Оставался ещё Саня, самый младший, самый болезненный и самый любимый. В отличие от Маруси он мечтал заниматься наукой, путешествовать. Более всего влекла его геология, и по этой стезе он надеялся пойти. Ближе к лету Саня решил вслед за сестрой ехать в Москву – искать себе применение. Но Надёжин знал точно: не только в поисках своего пути, работы рвётся туда сын. Ни работа, ни место никогда не притягивают человека так, как другой человек. И в Москве такой человек жил. Аня… Будучи старше, Саня относился к ней с особой заботой, был для неё защитником и опорой. И, видимо, роль верного рыцаря особенно воодушевляла хрупкого мальчика. С тринадцати лет он писал ей длинные письма, посылал подарки, сделанные собственноручно, а, когда она приезжала, не отходил от неё ни на шаг, выполнял любое её пожелание. Надёжин настороженно относился к такому благоговению. Он ясно видел, что девочка пока не способна понять и оценить питаемых к ней чувств. И более того, привыкая к повышенному вниманию и услужливости Сани, начинает принимать её, как должное. Аня видела в нём старшего брата, доброго и отзывчивого друга, которому можно всё рассказать, обо всём попросить, и при этом не быть ничего должной самой, не церемониться. Такие односторонние отношения редко ведут ко благу, и Алексей Васильевич опасался, что сыну суждено будет испытать горькое и болезненное разочарование.

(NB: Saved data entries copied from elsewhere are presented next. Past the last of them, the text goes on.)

(* ===== verification/UpkeepProps.v ===== *)
(** * The upkeep of the market: the properties

    The loops of [clear_expired_orders] and [update_expired_feeds] end and
    neither create nor destroy any asset. *)

From stdpp Require Import gmap strings list sorting.
From Stdlib Require Import ZArith Lia.
From S2P Require Import Prelude Fc Config Asset VestingBalance Objects Database Sample Balances Fees Reputation Exceptions Listing ListingInv Market MarketProps MarketSteps MarketEval MarketEvalProps MarketTheorems PriceFeeds PriceFeedProps AssetOps AssetEval AssetProps Upkeep.

Local Open Scope Z_scope.

(** ** Runs that end *)

(** With a result, an exception or undefined behaviour. *)
Definition ends {A} (c : result A) : Prop := c ≠ Throw out_of_fuel.

Lemma ends_rbind {A B} (c : result A) (k : A → result B) : ends c → (∀ a, ends (k a)) → ends (rbind c k).
Proof. unfold ends. destruct c; simpl; [auto|congruence]. Qed.

Lemma ends_defined {A} (c : result A) : defined c → ends c.
Proof. unfold ends. by intros H ->. Qed.

Create HintDb ends discriminated.
Ltac ends_step :=
  match goal with
  | |- ends (rbind _ _) => apply ends_rbind; [|intros ?]
  | |- ends (require ?b _) => destruct b; discriminate
  | |- ends (of_option _ ?o) => destruct o; discriminate
  | |- ends (Ok _) => discriminate
  | |- ends (Throw _) => discriminate
  | |- _ => solve [auto with nocore ends]
  | |- _ => solve [apply ends_defined; auto with nocore defined]
  | |- ends ?c => match c with context [match ?x with _ => _ end] => destruct x end
  end.
Ltac ends_tac := repeat (intros; cbv zeta beta; ends_step).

Метель стала постепенно стихать, и Надёжин придержал лошадь, давая отдых себе и ей и стараясь сориентироваться в пространстве.

– Чего ты, Васильич, башкой вертишь? – пробасил из поднятого до ушей ворота тулупа Пантелей, с которым случилось им возвращаться в совхоз вместе. – Не боись, не сбились. Вишь, рельсы на месте – стало быть, верным курсом идём, – он соскочил в снег, подошёл к лошади, покачал головой: – Кобылу-то запалили мы с тобой совсем. Чего доброго околеет – с нас с тобой голову сымут, что имущество не бережём.

– В соседнем совхозе в прошлом году половина коров издохло, что-то ни с кого не то что головы, но и порток не сняли, – заметил Алексей Васильевич.

– Так там Голованов председателя райкома самолично парит, свинину ему пудами шлёт. Проверяющих тоже не забижает…

– А ты забижаешь?

– А я стараюсь, чтоб им, стервям, придраться не к чему было. Мы в нашем совхозе, конечно, салом не обрастаем, но и не побираемся, как некоторые. Мне, между прочим, ни копейки дотаций государство не давало ещё! Я, может, на всю губернию такой один! – гордо сказал Пантелей.

– Ну да… Только Митька Голованов тот год орден в Москве получал, а ты нагоняй по шее…

– Ладно, – нахмурился Сорокин, – знаю я твою политграмоту. Не люба тебе наша власть! Так прямо и сквозит в тебе это! Я тебя сразу раскусил!

– Не отрицаю, не люба. Только что ж ты не погнал нас, если раскусил?